Duos
haben in Frankreich eine viel bedeutendere Tradition als hierzulande.
Serge Gainsbourg und Jane Birkin sind die Protagonisten des Genres,
ihnen folgten Catherine Ringer und Fred Chichin, die als "Les Rita
Mitsouko" den Disco- und Wavepop aufmischten.
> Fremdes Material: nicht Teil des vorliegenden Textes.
#[export] Instance remove_waiting_conn_keeps c : Keeps R 0 (remove_waiting_conn c).
Proof.
  unfold remove_waiting_conn. assert (∀ t, Keeps R 0 (T ← deref st_tubes t;
    match ms_remove c (t_waiting_conns T) with
    | Some (_, a) => update st_tubes t (fun T => T <| t_waiting_conns := a |>)
    | None => mret tt
    end)); [|keep].
  intros t. apply keeps_bind_deref. intros s T [] s' HT.
  destruct (decide (c ∈ ms_items (t_waiting_conns T))) as [Hin|Hin].
  - destruct (ms_remove_Some c _ Hin) as (a & -> & Hp & _). intros Hr.
    apply (waiting_less_keeps s t T a (mret tt) tt s' HT).
    + intros x Hx. rewrite <- Hp. by right.
    + by intros s1 r s2 -> [= _ <-].
    + revert Hr. unfold mbind, M_bind. destruct (update _ _ _ _) as [[] s1|]; [|done]. by intros [= <-].
  - rewrite ms_remove_None by done. intros [= <-]. by eapply fr_view.
Qed.

#[export] Instance remove_ready_job_keeps j : Keeps R 0 (remove_ready_job j).
Proof. unfold remove_ready_job. keep. Qed.
#[export] Instance remove_buried_job_keeps j : Keeps R 0 (remove_buried_job j).
Proof. unfold remove_buried_job. keep. Qed.
#[export] Instance remove_delayed_job_keeps j : Keeps R 0 (remove_delayed_job j).
Proof. unfold remove_delayed_job. keep. Qed.
#[export] Instance next_awaited_job_loop_keeps l now j : Keeps R 0 (next_awaited_job_loop l now j).
Proof. revert now j. induction l as [|x l IH]; intros; cbn [next_awaited_job_loop]; keep. Qed.
#[export] Instance next_awaited_job_keeps now : Keeps R 0 (next_awaited_job now).
Proof. unfold next_awaited_job. keep. Qed.
#[export] Instance process_one_keeps j : Keeps R 0 (process_one j).
Proof.
  unfold process_one. apply (keeps_bind R); [exact _|]. intros [j'|]; [|keep].
  apply (keeps_bind R); [exact _|intros t]. apply keeps_bind_deref. intros s T [] s' HT.
  destruct (decide (ms_items (t_waiting_conns T) = [])) as [Hnil|Hne].
  - rewrite ms_take_None by done. cbv zeta. apply (waiting_less_keeps s t T); [done..|].
    by intros s1 r s2 _ [= _ <-].
  - destruct (ms_take_Some _ Hne) as (c & a & -> & Hp & _). cbv zeta. intros Hr.
    assert (listed s c) as Hl by (eapply listed_tube; [done|]; rewrite <- Hp; by left).
    apply (fr_listed (R := R) (ok := ok)) in Hl as [Hc|Hc]; [|apply Hc].
    assert (Allowed ok c) by exact Hc. eapply waiting_less_keeps; [done| | |exact Hr].
    + intros x Hx. rewrite <- Hp. by right.
    + intros s1 r s2 _ Hk H1. apply (fr_trans 0 0 s s1); [done|].
      match type of Hk with ?k _ = _ => assert (Keeps R 0 k) as Hkk by keep end. by eapply Hkk.
Qed.
#[export] Instance process_queue_loop_keeps fuel now : Keeps R 0 (process_queue_loop fuel now).
Proof. revert now. induction fuel as [|fuel IH]; intros; cbn [process_queue_loop]; keep. Qed.
#[export] Instance process_queue_keeps : Keeps R 0 process_queue.
Proof. unfold process_queue. keep. Qed.
#[export] Instance soonest_delayed_job_loop_keeps l j : Keeps R 0 (soonest_delayed_job_loop l j).
Proof. revert j. induction l as [|x l IH]; intros; cbn [soonest_delayed_job_loop]; keep. Qed.
#[export] Instance soonest_delayed_job_keeps : Keeps R 0 soonest_delayed_job.
Proof. unfold soonest_delayed_job. keep. Qed.
#[export] Instance enqueue_insert_keeps j delay : Keeps R 0 (enqueue_insert j delay).
Proof. unfold enqueue_insert. keep. Qed.
#[export] Instance enqueue_job_keeps j delay update_store : Keeps R 0 (enqueue_job j delay update_store).
Proof. unfold enqueue_job. keep. Qed.
#[export] Instance bury_insert_keeps j : Keeps R 0 (bury_insert j).
Proof. unfold bury_insert. keep. Qed.
#[export] Instance reserve_update_keeps j : Keeps R 0 (reserve_update j).
Proof. unfold reserve_update. keep. Qed.
#[export] Instance bury_job_keeps j update_store : Keeps R 0 (bury_job j update_store).
Proof. unfold bury_job. keep. Qed.
#[export] Instance job_of_node_keeps n : Keeps R 0 (job_of_node n).
Proof. unfold job_of_node. keep. Qed.
#[export] Instance enqueue_reserved_jobs_loop_keeps fuel c : Keeps R 0 (enqueue_reserved_jobs_loop fuel c).
Proof. revert c. induction fuel as [|fuel IH]; intros; cbn [enqueue_reserved_jobs_loop]; keep. Qed.
#[export] Instance enqueue_reserved_jobs_keeps c : Keeps R 0 (enqueue_reserved_jobs c).
Proof. unfold enqueue_reserved_jobs. keep. Qed.
#[export] Instance kick_buried_job_keeps j : Keeps R 0 (kick_buried_job j).
Proof. unfold kick_buried_job. keep. Qed.
#[export] Instance kick_delayed_job_keeps j : Keeps R 0 (kick_delayed_job j).
Proof. unfold kick_delayed_job. keep. Qed.
#[export] Instance get_delayed_job_ct_keeps : Keeps R 0 get_delayed_job_ct.
Proof. unfold get_delayed_job_ct. apply (keeps_bind R); [exact _|intros s]. generalize 0.
  induction (ms_items (tubes s)) as [|t l IH]; intros; [keep|]. apply (keeps_bind R); [exact _|]. intros. apply IH. Qed.
#[export] Instance buried_job_p_keeps t : Keeps R 0 (buried_job_p t).
Proof. unfold buried_job_p. keep. Qed.
#[export] Instance kick_buried_jobs_loop_keeps fuel t n i : Keeps R 0 (kick_buried_jobs_loop fuel t n i).
Proof. revert t n i. induction fuel as [|fuel IH]; intros; cbn [kick_buried_jobs_loop]; keep. Qed.
#[export] Instance kick_delayed_jobs_loop_keeps fuel t n i : Keeps R 0 (kick_delayed_jobs_loop fuel t n i).
Proof. revert t n i. induction fuel as [|fuel IH]; intros; cbn [kick_delayed_jobs_loop]; keep. Qed.
#[export] Instance kick_buried_jobs_keeps t n : Keeps R 0 (kick_buried_jobs t n).
Proof. unfold kick_buried_jobs. keep. Qed.
#[export] Instance kick_delayed_jobs_keeps t n : Keeps R 0 (kick_delayed_jobs t n).
Proof. unfold kick_delayed_jobs. keep. Qed.
#[export] Instance kick_jobs_keeps t n : Keeps R 0 (kick_jobs t n).
Proof. unfold kick_jobs. keep. Qed.
#[export] Instance is_job_reserved_by_conn_keeps c j : Keeps R 0 (is_job_reserved_by_conn c j).
Proof. unfold is_job_reserved_by_conn. keep. Qed.
#[export] Instance touch_job_keeps c j : Keeps R 0 (touch_job c j).
Proof. unfold touch_job. keep. Qed.
#[export] Instance remove_this_reserved_job_keeps c j : Keeps R 0 (remove_this_reserved_job c j).
Proof. unfold remove_this_reserved_job. keep. Qed.
#[export] Instance remove_reserved_job_keeps c j : Keeps R 0 (remove_reserved_job c j).
Proof. unfold remove_reserved_job. keep. Qed.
Neuere Beispiele
sind die Songwriterin Keren Ann und ihr isländischer Duettpartner
Bardi Johansson ("Lady & Bird) - Chanson-Erneuerer Dominique
A. und seine charmante Ex-Lebensgefährtin Francoiz Breut. Die "Le
Pop"-Compilations widmeten dem französischen Duett sogar ein
eigenes Album ("Le Pop en Duo").
Nun
wird die illustre Runde um ein Gangsterpärchen reicher. Es sind
nicht Bonnie & Clyde - aber irgendwie doch: Helena Noguerra und
Federico Pellegrini, die mit reißerischem Bandnamen für
Furore sorgen wollen - "Dillinger Girl & Baby Face Nelson",
benannt nach zwei Bankräubern, die in den 1930er Jahren in den
USA ihr Unwesen trieben.
"Bang!"
nennen Noguerra/Pellegrini ihr Debütalbum, doch ganz so explosiv,
wie es der Titel vermuten lässt, geht es darauf nicht zur Sache.
Das wäre auch überraschend gewesen, denn Hélena Noguerra
fiel bislang vor allem durch leisere Töne auf. Zwei Alben veröffentlichte
sie als "Hélena": das Bossanova-Album "Azul"
und "Née dans la nature", eine CD mit aktuellen Pop-Chansons.
Ob
sie und ihr Partner Fred Pellegrini nun als Serientäter an den
Start gehen, wird man sehen. Die Vielseitigkeit beider - Pellegrini
war zuletzt in der Science Fiction-Komödie "Atomik Circus"
zu sehen, wo er - Zitat Pressetext - in einem fiktiven "Ensemble
blonder Mexikaner mit skandinavischem Akzent" (!) auftrat.
Dagegen
nimmt sich "Bang!" fast harmlos aus. Das Album zitiert französische
Chansons, amerikanische Blues- und Folksongs, schrägen Pop -
jeweils sparsam - um nicht zu sagen: geizig - mit akustischer Gitarre
arrangiert. Wie die echten Bankräuber Dillinger und Gillis (alias
Baby Face Nelson) verlassen sie sich ganz auf die Wirkung ihrer gezückten
Waffen.
Im
Falle von Noguerra/Pellegrini werden die Revolver allerdings die säuselnde
Stimme einer betörenden Loreley, das einfache, spontane und daher
vertraut wirkende Gitarrenspiel, sowie die in Englisch und Französisch
gesungenen Texte, deren Gehalt im Refrain von "Move" kulminiert,
ersetzt: "Move your body ..." Solchermaßen unter Druck
gesetzt, tanzt dann selbst der Filialleiter der Kreissparkasse.